Simply put, Gestalt therapy involves body awareness. Edie incorporates this present-centered body awareness with more traditional cognitive techniques. For example, a person who does a lot of negative self-talk will often feel discomfort in the chest. As they learn to replace negative self talk (“I’m so stupid”) into positive talk (“I can do this”), their chest will begin to lighten, as well as their overall posture changing, their mood lifting, and their image of themselves improving. “My coaching is to help you give yourself permission to forgive and heal,” says Edie.

Role-playing and empty-chair or empty-pillow talk are also very helpful Gestalt methods that help clients resolve issues from the past that they are having difficulty overcoming.
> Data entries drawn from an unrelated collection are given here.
(** A run of [UncheckDownstream] that returns has dereferenced every
    pointer of [ds], left each of them unchecked, and propagated. *)
Lemma wpx_UncheckDownstream_rec_propagated fuel ds g :
  wpx always (UncheckDownstream_rec fuel ds)
    (λ _ g', unchecked_from g g' ∧ propagated g g' ∧
             ∀ p, p ∈ ds → p ∈ nodes_of g ∧ checked_of g' p = false) g.
Proof.
  revert ds g. induction fuel as [|fuel IH]; intros ds g; [done|].
  simpl.
  assert (Hloop : ∀ l g1,
    wpx always
      (for_each l (UncheckDownstream_body (UncheckDownstream_rec fuel)))
      (λ _ g', unchecked_from g1 g' ∧ propagated g1 g' ∧
               ∀ p, p ∈ l → p ∈ nodes_of g1 ∧ checked_of g' p = false) g1).
  { induction l as [|p l IHl]; intros g1.
    - apply wpx_ret. split_and!; [apply unchecked_from_refl|
        apply propagated_refl|]. by intros p ?%elem_of_nil.
    - unfold for_each. simpl. unfold UncheckDownstream_body at 1.
      apply wpx_bind, wpx_bind, wpx_deref; [|done].
      intros n Hn.
      assert (Hp : p ∈ nodes_of g1) by (apply elem_of_nodes_of; eauto).
      destruct (checked_ n) eqn:Hc.
      + apply wpx_bind, wpx_modify.
        destruct (uncheck_one g1 p n Hn Hc) as [Hu _].
        set (g2 := with_graph _ g1) in *.
        eapply wpx_mono; [done| |apply IH].
        simpl. intros [] g3 (H23 & P23 & Hds).
        eapply wpx_mono; [done| |apply IHl].
        simpl. intros [] g' (H3' & P3' & Hl).
        assert (H13 : unchecked_from g1 g3)
          by (by eapply unchecked_from_trans).
        assert (P13 : propagated g1 g3).
        { intros k d Hd Hc1 Hc3. destruct (decide (k = p)) as [->|Hne].
          - apply Hds. unfold downstreams_of, node_field in Hd.
            by rewrite Hn in Hd.
          - apply (P23 k d); [| |done].
            + unfold downstreams_of, node_field, g2. simpl.
              by rewrite lookup_insert_ne.
            + unfold checked_of, node_field, g2. simpl.
              by rewrite lookup_insert_ne. }
        split_and!.
        * by eapply unchecked_from_trans.
        * by eapply propagated_trans.
        * intros q [->|Hq]%elem_of_cons.
          -- split; [done|].
             apply (unchecked_from_checked_of g3 g' _ H3').
             apply (unchecked_from_checked_of g2 g3 _ H23).
             unfold checked_of, node_field, g2. simpl.
             by rewrite lookup_insert_eq.
          -- destruct (Hl q Hq) as [Hq3 Hq']. split; [|done].
             by rewrite (unchecked_from_nodes _ _ H13) in Hq3.
      + apply wpx_ret. eapply wpx_mono; [done| |apply IHl].
        simpl. intros [] g' (H1' & P1' & Hl). split_and!; [done..|].
        intros q [->|Hq]%elem_of_cons; [|by apply Hl].
        split; [done|]. eapply unchecked_from_checked_of; [done|].
        by rewrite (checked_of_lookup _ _ _ Hn). }
  eapply wpx_mono; [done| |apply Hloop].
  simpl. intros [] g' (? & ? & Hl). split_and!; [done..|].
  intros p Hp. apply Hl. by apply elem_of_elements.
Qed.

Lemma wpx_UncheckDownstream_propagated D ds (Q : unit → Graph → Prop) g :
  (∀ g', unchecked_from g g' → propagated g g' →
         (∀ p, p ∈ ds → checked_of g' p = false) → Q tt g') →
  (¬ down_closed g ds → D DanglingNode) →
  wpx D (UncheckDownstream ds) Q g.
Proof.
  intros HQ HD.
  eapply wpx_mono; [done| |apply wpx_conj;
    [by apply (wpx_UncheckDownstream D ds (λ _ g', unchecked_from g g'))|
     apply (wpx_UncheckDownstream_rec_propagated (S (size (graph_ref_ g))))]].
  simpl. intros [] g' [H1 (_ & H2 & H3)]. apply HQ; [done..|].
  intros p Hp. by apply H3.
Qed.

(** ** Steps that keep the closure of the unchecked nodes *)

Lemma uncheck_step_refl g : uncheck_step g g.
Proof. split_and!; [done|done|]. intros k Hk. by left. Qed.

Lemma uncheck_step_trans g1 g2 g3 :
  uncheck_step g1 g2 → uncheck_step g2 g3 → uncheck_step g1 g3.
Proof.
  intros (Hd12 & Hc12 & Hp12) (Hd23 & Hc23 & Hp23). split_and!.
  - intros k. etrans; [apply Hd23|apply Hd12].
  - intros k Hk. by apply Hc23, Hc12.
  - intros k Hk. destruct (Hp23 k Hk) as [Hk2|Hall]; [|by right].
    destruct (Hp12 k Hk2) as [Hk1|Hall]; [by left|].
    right. intros d Hd. apply Hc23, Hall. by apply Hd23.
Qed.

Lemma uncheck_step_closed g g' :
  uncheck_step g g' → uncheck_closed g → uncheck_closed g'.
Proof.
  intros (Hd & Hc & Hp) Hcl k d Hkd Hk.
  destruct (Hp k Hk) as [Hk0|Hall]; [|by apply Hall].
  apply Hc, (Hcl k); [by apply Hd|done].
Qed.

Lemma uncheck_step_unchecked_from g g' :
  unchecked_from g g' → propagated g g' → uncheck_step g g'.
Proof.
  intros H P. split_and!.
  - intros k. by rewrite (unchecked_from_downstreams _ _ _ H).
  - intros k. by apply unchecked_from_checked_of.
  - intros k Hk'. destruct (checked_of g k) eqn:Hk; [|by left].
    right. intros d Hd. apply (P k d); [|done..].
    by rewrite (unchecked_from_downstreams _ _ _ H) in Hd.
Qed.

(** A step that keeps [checked_] and removes downstreams at most. *)
Lemma uncheck_step_pointwise g g' :
  (∀ k, option_Forall2
          (λ n n', checked_ n' = checked_ n ∧
                   downstreams_ n' ⊆ downstreams_ n)
          (graph_ref_ g !! k) (graph_ref_ g' !! k)) →
  uncheck_step g g'.
Proof.
  intros Hk.
  assert (Hc : ∀ k, checked_of g' k = checked_of g k).
  { intros k. unfold checked_of, node_field.
    destruct (Hk k) as [n n' [? ?]|]; done. }
  split_and!.
  - intros k. unfold downstreams_of, node_field.
    destruct (Hk k) as [n n' [? ?]|]; done.
  - intros k. by rewrite Hc.
  - intros k. rewrite Hc. by left.
Qed.

Lemma uncheck_step_nodes_mapped (l : gset ModelIdentifier) F g g' :
  (∀ n, checked_ (F n) = checked_ n ∧ downstreams_ (F n) ⊆ downstreams_ n) →
  nodes_mapped (elements l) F g g' → uncheck_step g g'.
Proof.
  intros HF Hg. apply uncheck_step_pointwise. intros k.
  rewrite (nodes_mapped_lookup _ _ _ _ Hg).
  destruct (graph_ref_ g !! k) as [n|]; constructor.
  case_decide; [apply HF|done].
Qed.

Lemma uncheck_step_same_graph g g' :
  graph_ref_ g' = graph_ref_ g → uncheck_step g g'.
Proof.
  intros Hg. apply uncheck_step_pointwise. intros k. rewrite Hg.
  by destruct (graph_ref_ g !! k); constructor.
Qed.

(** Erasing a node, and inserting a node that is unchecked and has no
    downstreams. *)
Lemma uncheck_step_delete k g :
  uncheck_step g (with_graph (delete k) g).
Proof.
  assert (Hf : ∀ {B} (f : DependencyNode → B) d x,
    node_field f d (with_graph (delete k) g) x =
    if decide (x = k) then d else node_field f d g x).
  { intros B f d x. unfold node_field. simpl. case_decide as Hx.
    - subst x. by rewrite lookup_delete_eq.
    - by rewrite lookup_delete_ne. }
  split_and!.
  - intros x. unfold downstreams_of. rewrite Hf. case_decide; set_solver.
  - intros x. unfold checked_of. rewrite Hf. by case_decide.
  - intros x. unfold checked_of, downstreams_of. rewrite !Hf.
    case_decide; [|by left]. right. set_solver.
Qed.

Lemma uncheck_step_try_insert k info g :
  uncheck_step g (with_graph (try_insert k (added_node k info)) g).
Proof.
  assert (Hf : ∀ {B} (f : DependencyNode → B) d x,
    f (added_node k info) = d →
    node_field f d (with_graph (try_insert k (added_node k info)) g) x =
    node_field f d g x).
  { intros B f d x Hnew. unfold node_field. simpl.
    rewrite try_insert_lookup. destruct (graph_ref_ g !! x); [done|].
    by case_decide. }
  split_and!.
  - intros x. unfold downstreams_of. by rewrite Hf.
  - intros x. unfold checked_of. by rewrite Hf.
  - intros x. unfold checked_of. rewrite Hf by done. by left.
Qed.

(** The final assignments of [UpdateNodes] to a node whose downstreams are
    all unchecked. *)
Lemma uncheck_step_refresh k info n g :
  graph_ref_ g !! k = Some n →
  (∀ d, d ∈ downstreams_ n → d ≠ k → checked_of g d = false) →
  uncheck_step g (with_graph (<[k := refresh_node info n]>) g).
Proof.
  intros Hn Hall.
  set (g' := with_graph _ g).
  assert (Hd : ∀ x, downstreams_of g' x = downstreams_of g x).
  { intros x. unfold downstreams_of, node_field, g'. simpl.
    destruct (decide (x = k)) as [->|Hne].
    - by rewrite lookup_insert_eq, Hn.
    - by rewrite lookup_insert_ne. }
  assert (Hc : ∀ x, checked_of g' x =
                    if decide (x = k) then false else checked_of g x).
  { intros x. unfold checked_of, node_field, g'. simpl.
    destruct (decide (x = k)) as [->|Hne].
    - by rewrite lookup_insert_eq.
    - by rewrite lookup_insert_ne. }
  split_and!.
  - intros x. by rewrite Hd.
  - intros x. rewrite Hc. by case_decide.
  - intros x. rewrite Hc. case_decide as Hx; [|by left].
    subst x. intros _. right. intros d. rewrite Hd, Hc.
    unfold downstreams_of, node_field. rewrite Hn. simpl.
    intros Hdn. case_decide; [done|]. by apply Hall.
Qed.

Lemma DisconnectDownstream_uncheck d n :
  checked_ (DisconnectDownstream d n) = checked_ n ∧
  downstreams_ (DisconnectDownstream d n) ⊆ downstreams_ n.
Proof. split; [done|]. simpl. set_solver. Qed.

Lemma DisconnectUpstream_uncheck u n :
  checked_ (DisconnectUpstream u n) = checked_ n ∧
  downstreams_ (DisconnectUpstream u n) ⊆ downstreams_ n.
Proof. done. Qed.

(** ** The checked flags under the three mutators *)

Lemma wpx_UpdateNodes_body_uncheck mm updated model_id node g :
  graph_ref_ g !! model_id = Some node →
  wpx always (UpdateNodes_body mm updated model_id)
    (λ _ g', uncheck_step g g' ∧ checked_of g' model_id = false ∧
             ∀ d, d ∈ downstreams_of g' model_id → checked_of g' d = false) g.
Proof.
  intros Hnode. unfold UpdateNodes_body.
  apply wpx_bind, wpx_get. rewrite Hnode.
  apply wpx_bind, wpx_UncheckDownstream_propagated; [|done].
  intros g1 H1 P1 Hds.
  pose proof (uncheck_step_unchecked_from _ _ H1 P1) as S01.
  apply wpx_bind, wpx_for_each_update; [apply NoDup_elements| |done].
  intros g2 Hg2.
  pose proof (uncheck_step_nodes_mapped _ _ _ _
                (DisconnectDownstream_uncheck model_id) Hg2) as S12.
  apply wpx_bind, wpx_for_each_erase; [apply NoDup_elements| |done].
  intros g3 Hg3.
  pose proof (uncheck_step_same_graph _ _ (proj1 Hg3)) as S23.
  pose proof (uncheck_step_trans _ _ _ S01
                (uncheck_step_trans _ _ _ S12 S23)) as S03.
  destruct (mm model_id) as [info|]; [|done].
  apply wpx_bind, wpx_update_node; [|done].
  intros n3 Hn3. apply wpx_ret.
  assert (Hd3 : ∀ d, d ∈ downstreams_ n3 → checked_of g3 d = false).
  { intros d Hd.
    assert (d ∈ downstreams_of g3 model_id) as Hd'
      by (unfold downstreams_of, node_field; by rewrite Hn3).
    apply (proj1 S03) in Hd'. unfold downstreams_of, node_field in Hd'.
    rewrite Hnode in Hd'. simpl in Hd'.
    apply (proj1 (proj2 (uncheck_step_trans _ _ _ S12 S23))). by apply Hds. }
  pose proof (uncheck_step_refresh model_id info n3 g3 Hn3
                (λ d Hd _, Hd3 d Hd)) as S34.
  set (g4 := with_graph _ g3) in *.
  split_and!.
  - by eapply uncheck_step_trans.
  - unfold checked_of, node_field, g4. simpl. by rewrite lookup_insert_eq.
  - intros d. unfold downstreams_of, checked_of, node_field, g4. simpl.
    rewrite lookup_insert_eq. simpl. intros Hd.
    destruct (decide (d = model_id)) as [->|Hne].
    + by rewrite lookup_insert_eq.
    + rewrite lookup_insert_ne by done. by apply Hd3.
Qed.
If a person is resentful towards or harboring guilt concerning a deceased parent, for example, they can imagine the parent on a chair or pillow. Edie encourages the client to speak in the present tense with the parent and the client can finally say the things they had always needed to but couldn’t.

As emotions and physical sensations come to the surface, Edie invites the person to switch roles for a moment and imagine what the deceased parent would say and feel. Both sides can now reach a deeper level of understanding and forgiveness. “This is one of the times when therapy moves from the personal to the transpersonal or spiritual level,” says Edie. “It can feel like the spirit of the loved one really is present with us.”
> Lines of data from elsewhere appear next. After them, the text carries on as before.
(** * Further properties *)

(** X1. The three columns of a body always have the same length: each
    comprehension that does not raise has one element per epoch line, so
    [pd.DataFrame] never refuses the columns of [block_table]. *)
Theorem columns_have_equal_length data_str es gs ds :
  comprehension epoch_of (split LF data_str) = Ok es ->
  comprehension loss_g_of (split LF data_str) = Ok gs ->
  comprehension loss_d_of (split LF data_str) = Ok ds ->
  length es = length gs /\ length gs = length ds /\
  pd_DataFrame es gs ds = Ok {| Epoch := es; Loss_G := gs; Loss_D := ds |}.
Proof.
  intros He Hg Hd.
  apply comprehension_length in He, Hg, Hd.
  assert (H1 : length es = length gs) by congruence.
  assert (H2 : length gs = length ds) by congruence.
  repeat split; try assumption.
  unfold pd_DataFrame. now rewrite H1, H2, !Nat.eqb_refl.
Qed.

Lemma columns_have_equal_length_witness :
  length [0; 1]%Z = length [FDec false 15 (-1); FDec false 12 (-1)] /\
  length [FDec false 15 (-1); FDec false 12 (-1)]
  = length [FDec false 9 (-1); FDec false 8 (-1)] /\
  pd_DataFrame [0; 1]%Z [FDec false 15 (-1); FDec false 12 (-1)]
    [FDec false 9 (-1); FDec false 8 (-1)]
  = Ok d1_table.
Proof.
  apply (columns_have_equal_length d1_body); vm_compute; reflexivity.
Defined.

(** X2. Two well-formed blocks with different keys, one behind the
    other: the dictionary has exactly the two keys, each bound to the
    table of its own block. *)
Theorem two_blocks_two_keys sep1 hdr1 body1 sep2 hdr2 body2 post df1 df2 :
  quiet sep1 = true -> header_ok hdr1 = true -> body_ok body1 = true ->
  quiet sep2 = true -> header_ok hdr2 = true -> body_ok body2 = true ->
  contains START post = false ->
  block_table body1 = Ok df1 -> block_table body2 = Ok df2 ->
  strip hdr1 <> strip hdr2 ->
  exists d,
    extract_loss_info_from_stdout
      (sep1 ++ block hdr1 body1 ++ sep2 ++ block hdr2 body2 ++ post) = Ok d /\
    d !! strip hdr1 = Some df1 /\ d !! strip hdr2 = Some df2 /\ size d = 2.
Proof.
  intros Hs1 Hh1 Hb1 Hs2 Hh2 Hb2 Hp Hd1 Hd2 Hne.
  unfold extract_loss_info_from_stdout.
  rewrite findall_block by assumption. rewrite findall_block by assumption.
  rewrite findall_no_start by exact Hp.
  simpl. unfold loop_body, data_str_of, dataset_id_of. simpl.
  rewrite Hd1. simpl. rewrite Hd2. simpl.
  eexists. split; [reflexivity|]. repeat split.
  - rewrite lookup_insert_ne by congruence. apply lookup_insert_eq.
  - apply lookup_insert_eq.
  - rewrite map_size_insert_None.
    + now rewrite insert_empty, map_size_singleton.
    + rewrite lookup_insert_ne by congruence. apply lookup_empty.
Qed.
Edie also uses EMDR, or Eye Movement Desensitization Reprocessing, to help client manage and resolve problems they have with past events. EMDR is a technique involving sound or tactile stimulation to change the reaction and associations a person has with and to painful or traumatic memories. In an EMDR session, stimulation is rhythmically alternated right to left, either beeping from headphones or buzzing from handheld units, while the client visualizes the difficult memory.

Says Edie, “It shakes loose the memory from that highly charged emotional state,” because the external stimulation physically alters the brain patterns that are linked to a certain memory. The memory can now be recalled without it overwhelming the person. Edie likens EMDR to a journey, because “You’re going there to do something and heal,” she says. “On a deeper level, something changes.”

This type of profound change and healing is what Edie offers to every client. She aids the process of change in a truly original way by establishing a connection between psychotherapy and shamanic work, but also between clients and their goal of healing. “I try to help people develop appreciation, soul connections, and spiritual relationships,” she says. “There is something very sacred about it.”